MATERIAL PROVIDED START
(** Python [int(v)] on a JSON value. *)
Definition py_int (v : json) : exc + Z :=
  match v with
  | JInt z => inr z
  | JBool b => inr (if b then 1%Z else 0%Z)
  | JStr s => int_of_string s
  | JNull | JArr _ | JObj _ => inl TypeError
  end.

(** Python [bool(v)]: truthiness. *)
Definition py_bool (v : json) : bool :=
  match v with
  | JNull => false
  | JBool b => b
  | JInt z => negb (Z.eqb z 0)
  | JStr s => negb (String.eqb s "")
  | JArr l => negb (Nat.eqb (length l) 0)
  | JObj kvs => negb (Nat.eqb (length kvs) 0)
  end.

End Json.

Import Json.

(** Error-raising computations: [inl] is a raised exception. *)
Definition bind_exc {A B} (m : exc + A) (k : A -> exc + B) : exc + B :=
  match m with inl e => inl e | inr a => k a end.
Notation "'let?' x := m 'in' k" := (bind_exc m (fun x => k))
  (at level 200, x name, m at level 100, k at level 200).

Module Rules.

Record ScheduleParams := {
  max_runtime_s : Z;   (** 0 disables check *)
  min_spacing_s : Z;   (** 0 disables check *)
  allow_overlap : bool
}.

Record AlertPathParams := {
  ack_window_s : Z;
  test_interval_s : Z
}.

Inductive params :=
| PSchedule (p : ScheduleParams)
| PAlertPath (p : AlertPathParams).

(** [parse_params(exp_type, params_json)], applied to the value
    [json.loads(params_json)] returned. *)
Definition parse_params (exp_type : string) (obj : json) : exc + params :=
  if String.eqb exp_type "schedule" then
    match obj with
    | JObj kvs =>
        let? m := py_int (dict_get_default kvs "max_runtime_s" (JInt 0)) in
        let? s := py_int (dict_get_default kvs "min_spacing_s" (JInt 0)) in
        let o := py_bool (dict_get_default kvs "allow_overlap" (JBool false)) in
        inr (PSchedule {| max_runtime_s := m; min_spacing_s := s; allow_overlap := o |})
    | _ => inl AttributeError           (** [obj.get] on a non-dict *)
    end
  else if String.eqb exp_type "alert_path" then
    match obj with
    | JObj kvs =>
        let? a := (let? v := dict_index kvs "ack_window_s" in py_int v) in
        let? i := (let? v := dict_index kvs "test_interval_s" in py_int v) in
        inr (PAlertPath {| ack_window_s := a; test_interval_s := i |})
    | _ => inl TypeError                (** [obj["..."]] on a non-dict *)
    end
  else inl (ValueError ("unknown expectation type: " ++ exp_type)).

(** [parse_params("schedule", ...)] used as a [ScheduleParams]. *)
Definition parse_schedule (obj : json) : exc + ScheduleParams :=
  match parse_params "schedule" obj with
  | inr (PSchedule p) => inr p
  | inr (PAlertPath _) => inl TypeError
  | inl e => inl e
  end.

Definition parse_alertpath (obj : json) : exc + AlertPathParams :=
  match parse_params "alert_path" obj with
  | inr (PAlertPath p) => inr p
  | inr (PSchedule _) => inl TypeError
  | inl e => inl e
  end.

Inductive obs_kind := Start | End | Ping | Ack.

Definition obs_kind_eqb (a b : obs_kind) : bool :=
  match a, b with
  | Start, Start | End, End | Ping, Ping | Ack, Ack => true
  | _, _ => false
  end.

(** A row of table [observations]. *)
Record observation := {
  obs_id : Z;
  obs_exp : string;
  kind : obs_kind;
  observed_at : Z;
  obs_meta : option string
}.

(** A row of table [expectations]. *)
Record expectation := {
  exp_id : string;
  exp_type : string;
  name : string;
  expected_interval_s : Z;
  tolerance_s : Z;
  params_json : json;
  owner_email : string;
  is_enabled : bool;
  created_at : Z;
  updated_at : Z
}.

(** [Evidence = Dict[str, Any]]. *)
Definition evidence := list (string * json).

(** [(code, message, evidence)]. *)
Definition violation_tuple := (string * string * evidence)%type.

Definition vt_code (v : violation_tuple) : string := fst (fst v).

Definition is_start (r : observation) : bool := obs_kind_eqb (kind r) Start.

(** [schedule_evaluate(exp_row, obs_rows_desc)]; [t] is the value [now_i()]
    returns during the call. *)
Definition schedule_evaluate (e : expectation) (obs_rows_desc : list observation)
  (t : Z) : exc + (list violation_tuple * list string) :=
  let? params := parse_schedule (params_json e) in
  let expected := expected_interval_s e in
  let tol := tolerance_s e in
  let last_start := List.find is_start obs_rows_desc in
  match last_start with
  | None => inr ([], [])
  | Some ls =>
      (* Check: missed execution *)
      let age := (t - observed_at ls)%Z in
      let '(v1, c1) :=
        if (age >? expected + tol)%Z then
          ([("missed",
             "Expected a start within " ++ pretty expected ++ "s (+" ++ pretty tol
               ++ "s); last start was " ++ pretty age ++ "s ago.",
             [("last_start_at", JInt (observed_at ls)); ("age_s", JInt age);
              ("expected_s", JInt expected); ("tolerance_s", JInt tol)])], [])
        else ([], ["missed"]) in
      (* Check: overlap / longrun *)
      let start_t := observed_at ls in
      let newer_end := List.find (fun r => obs_kind_eqb (kind r) End
                                           && (start_t <=? observed_at r)%Z)
                                 obs_rows_desc in
      match newer_end with
      | None =>
          let run_for := (t - start_t)%Z in
          let '(v2, c2) :=
            if negb (Z.eqb (max_runtime_s params) 0) && (run_for >? max_runtime_s params)%Z
            then ([("longrun",
                    "Run exceeded max_runtime_s=" ++ pretty (max_runtime_s params)
                      ++ "; running for " ++ pretty run_for ++ "s.",
                    [("start_at", JInt start_t); ("running_for_s", JInt run_for);
                     ("max_runtime_s", JInt (max_runtime_s params))])], [])
            else ([], ["longrun"]) in
          let '(v3, c3) :=
            if negb (allow_overlap params) then
              let starts_without_end := List.filter is_start obs_rows_desc in
              if (1 <? length starts_without_end)%nat then
                match nth_error starts_without_end 1 with
                | Some second =>
                    if (observed_at second <? start_t)%Z then
                      ([("overlap", "Detected overlapping runs.",
                         [("newest_start_at", JInt start_t);
                          ("other_start_at", JInt (observed_at second))])], [])
                    else ([], ["overlap"])
                | None => ([], ["overlap"])
                end
              else ([], ["overlap"])
            else ([], []) in
          inr ((v1 ++ v2 ++ v3)%list, (c1 ++ c2 ++ c3)%list)
      | Some _ =>
          let c2 := ["longrun"; "overlap"] in
          let '(v3, c3) :=
            if negb (Z.eqb (min_spacing_s params) 0) then
              match List.find (fun r => obs_kind_eqb (kind r) End
                                        && (observed_at r <? start_t)%Z)
                              obs_rows_desc with
              | Some prev_end =>
                  let gap := (start_t - observed_at prev_end)%Z in
                  if (gap <? min_spacing_s params)%Z then
                    ([("spacing",
                       "Start occurred " ++ pretty gap
                         ++ "s after previous end; min_spacing_s="
                         ++ pretty (min_spacing_s params) ++ ".",
                       [("gap_s", JInt gap); ("min_spacing_s", JInt (min_spacing_s params));
                        ("prev_end_at", JInt (observed_at prev_end)); ("start_at", JInt start_t)])], [])
                  else ([], ["spacing"])
              | None => ([], [])
              end
            else ([], []) in
          inr ((v1 ++ v3)%list, (c1 ++ c2 ++ c3)%list)
      end
  end.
MATERIAL PROVIDED END
TASK BRIEF.
The entries above should be repeated exactly, every one of them.

RESPONSE.
(** Python [int(v)] on a JSON value. *)
Definition py_int (v : json) : exc + Z :=
  match v with
  | JInt z => inr z
  | JBool b => inr (if b then 1%Z else 0%Z)
  | JStr s => int_of_string s
  | JNull | JArr _ | JObj _ => inl TypeError
  end.

(** Python [bool(v)]: truthiness. *)
Definition py_bool (v : json) : bool :=
  match v with
  | JNull => false
  | JBool b => b
  | JInt z => negb (Z.eqb z 0)
  | JStr s => negb (String.eqb s "")
  | JArr l => negb (Nat.eqb (length l) 0)
  | JObj kvs => negb (Nat.eqb (length kvs) 0)
  end.

End Json.

Import Json.

(** Error-raising computations: [inl] is a raised exception. *)
Definition bind_exc {A B} (m : exc + A) (k : A -> exc + B) : exc + B :=
  match m with inl e => inl e | inr a => k a end.
Notation "'let?' x := m 'in' k" := (bind_exc m (fun x => k))
  (at level 200, x name, m at level 100, k at level 200).

Module Rules.

Record ScheduleParams := {
  max_runtime_s : Z;   (** 0 disables check *)
  min_spacing_s : Z;   (** 0 disables check *)
  allow_overlap : bool
}.

Record AlertPathParams := {
  ack_window_s : Z;
  test_interval_s : Z
}.

Inductive params :=
| PSchedule (p : ScheduleParams)
| PAlertPath (p : AlertPathParams).

(** [parse_params(exp_type, params_json)], applied to the value
    [json.loads(params_json)] returned. *)
Definition parse_params (exp_type : string) (obj : json) : exc + params :=
  if String.eqb exp_type "schedule" then
    match obj with
    | JObj kvs =>
        let? m := py_int (dict_get_default kvs "max_runtime_s" (JInt 0)) in
        let? s := py_int (dict_get_default kvs "min_spacing_s" (JInt 0)) in
        let o := py_bool (dict_get_default kvs "allow_overlap" (JBool false)) in
        inr (PSchedule {| max_runtime_s := m; min_spacing_s := s; allow_overlap := o |})
    | _ => inl AttributeError           (** [obj.get] on a non-dict *)
    end
  else if String.eqb exp_type "alert_path" then
    match obj with
    | JObj kvs =>
        let? a := (let? v := dict_index kvs "ack_window_s" in py_int v) in
        let? i := (let? v := dict_index kvs "test_interval_s" in py_int v) in
        inr (PAlertPath {| ack_window_s := a; test_interval_s := i |})
    | _ => inl TypeError                (** [obj["..."]] on a non-dict *)
    end
  else inl (ValueError ("unknown expectation type: " ++ exp_type)).

(** [parse_params("schedule", ...)] used as a [ScheduleParams]. *)
Definition parse_schedule (obj : json) : exc + ScheduleParams :=
  match parse_params "schedule" obj with
  | inr (PSchedule p) => inr p
  | inr (PAlertPath _) => inl TypeError
  | inl e => inl e
  end.

Definition parse_alertpath (obj : json) : exc + AlertPathParams :=
  match parse_params "alert_path" obj with
  | inr (PAlertPath p) => inr p
  | inr (PSchedule _) => inl TypeError
  | inl e => inl e
  end.

Inductive obs_kind := Start | End | Ping | Ack.

Definition obs_kind_eqb (a b : obs_kind) : bool :=
  match a, b with
  | Start, Start | End, End | Ping, Ping | Ack, Ack => true
  | _, _ => false
  end.

(** A row of table [observations]. *)
Record observation := {
  obs_id : Z;
  obs_exp : string;
  kind : obs_kind;
  observed_at : Z;
  obs_meta : option string
}.

(** A row of table [expectations]. *)
Record expectation := {
  exp_id : string;
  exp_type : string;
  name : string;
  expected_interval_s : Z;
  tolerance_s : Z;
  params_json : json;
  owner_email : string;
  is_enabled : bool;
  created_at : Z;
  updated_at : Z
}.

(** [Evidence = Dict[str, Any]]. *)
Definition evidence := list (string * json).

(** [(code, message, evidence)]. *)
Definition violation_tuple := (string * string * evidence)%type.

Definition vt_code (v : violation_tuple) : string := fst (fst v).

Definition is_start (r : observation) : bool := obs_kind_eqb (kind r) Start.

(** [schedule_evaluate(exp_row, obs_rows_desc)]; [t] is the value [now_i()]
    returns during the call. *)
Definition schedule_evaluate (e : expectation) (obs_rows_desc : list observation)
  (t : Z) : exc + (list violation_tuple * list string) :=
  let? params := parse_schedule (params_json e) in
  let expected := expected_interval_s e in
  let tol := tolerance_s e in
  let last_start := List.find is_start obs_rows_desc in
  match last_start with
  | None => inr ([], [])
  | Some ls =>
      (* Check: missed execution *)
      let age := (t - observed_at ls)%Z in
      let '(v1, c1) :=
        if (age >? expected + tol)%Z then
          ([("missed",
             "Expected a start within " ++ pretty expected ++ "s (+" ++ pretty tol
               ++ "s); last start was " ++ pretty age ++ "s ago.",
             [("last_start_at", JInt (observed_at ls)); ("age_s", JInt age);
              ("expected_s", JInt expected); ("tolerance_s", JInt tol)])], [])
        else ([], ["missed"]) in
      (* Check: overlap / longrun *)
      let start_t := observed_at ls in
      let newer_end := List.find (fun r => obs_kind_eqb (kind r) End
                                           && (start_t <=? observed_at r)%Z)
                                 obs_rows_desc in
      match newer_end with
      | None =>
          let run_for := (t - start_t)%Z in
          let '(v2, c2) :=
            if negb (Z.eqb (max_runtime_s params) 0) && (run_for >? max_runtime_s params)%Z
            then ([("longrun",
                    "Run exceeded max_runtime_s=" ++ pretty (max_runtime_s params)
                      ++ "; running for " ++ pretty run_for ++ "s.",
                    [("start_at", JInt start_t); ("running_for_s", JInt run_for);
                     ("max_runtime_s", JInt (max_runtime_s params))])], [])
            else ([], ["longrun"]) in
          let '(v3, c3) :=
            if negb (allow_overlap params) then
              let starts_without_end := List.filter is_start obs_rows_desc in
              if (1 <? length starts_without_end)%nat then
                match nth_error starts_without_end 1 with
                | Some second =>
                    if (observed_at second <? start_t)%Z then
                      ([("overlap", "Detected overlapping runs.",
                         [("newest_start_at", JInt start_t);
                          ("other_start_at", JInt (observed_at second))])], [])
                    else ([], ["overlap"])
                | None => ([], ["overlap"])
                end
              else ([], ["overlap"])
            else ([], []) in
          inr ((v1 ++ v2 ++ v3)%list, (c1 ++ c2 ++ c3)%list)
      | Some _ =>
          let c2 := ["longrun"; "overlap"] in
          let '(v3, c3) :=
            if negb (Z.eqb (min_spacing_s params) 0) then
              match List.find (fun r => obs_kind_eqb (kind r) End
                                        && (observed_at r <? start_t)%Z)
                              obs_rows_desc with
              | Some prev_end =>
                  let gap := (start_t - observed_at prev_end)%Z in
                  if (gap <? min_spacing_s params)%Z then
                    ([("spacing",
                       "Start occurred " ++ pretty gap
                         ++ "s after previous end; min_spacing_s="
                         ++ pretty (min_spacing_s params) ++ ".",
                       [("gap_s", JInt gap); ("min_spacing_s", JInt (min_spacing_s params));
                        ("prev_end_at", JInt (observed_at prev_end)); ("start_at", JInt start_t)])], [])
                  else ([], ["spacing"])
              | None => ([], [])
              end
            else ([], []) in
          inr ((v1 ++ v3)%list, (c1 ++ c2 ++ c3)%list)
      end
  end.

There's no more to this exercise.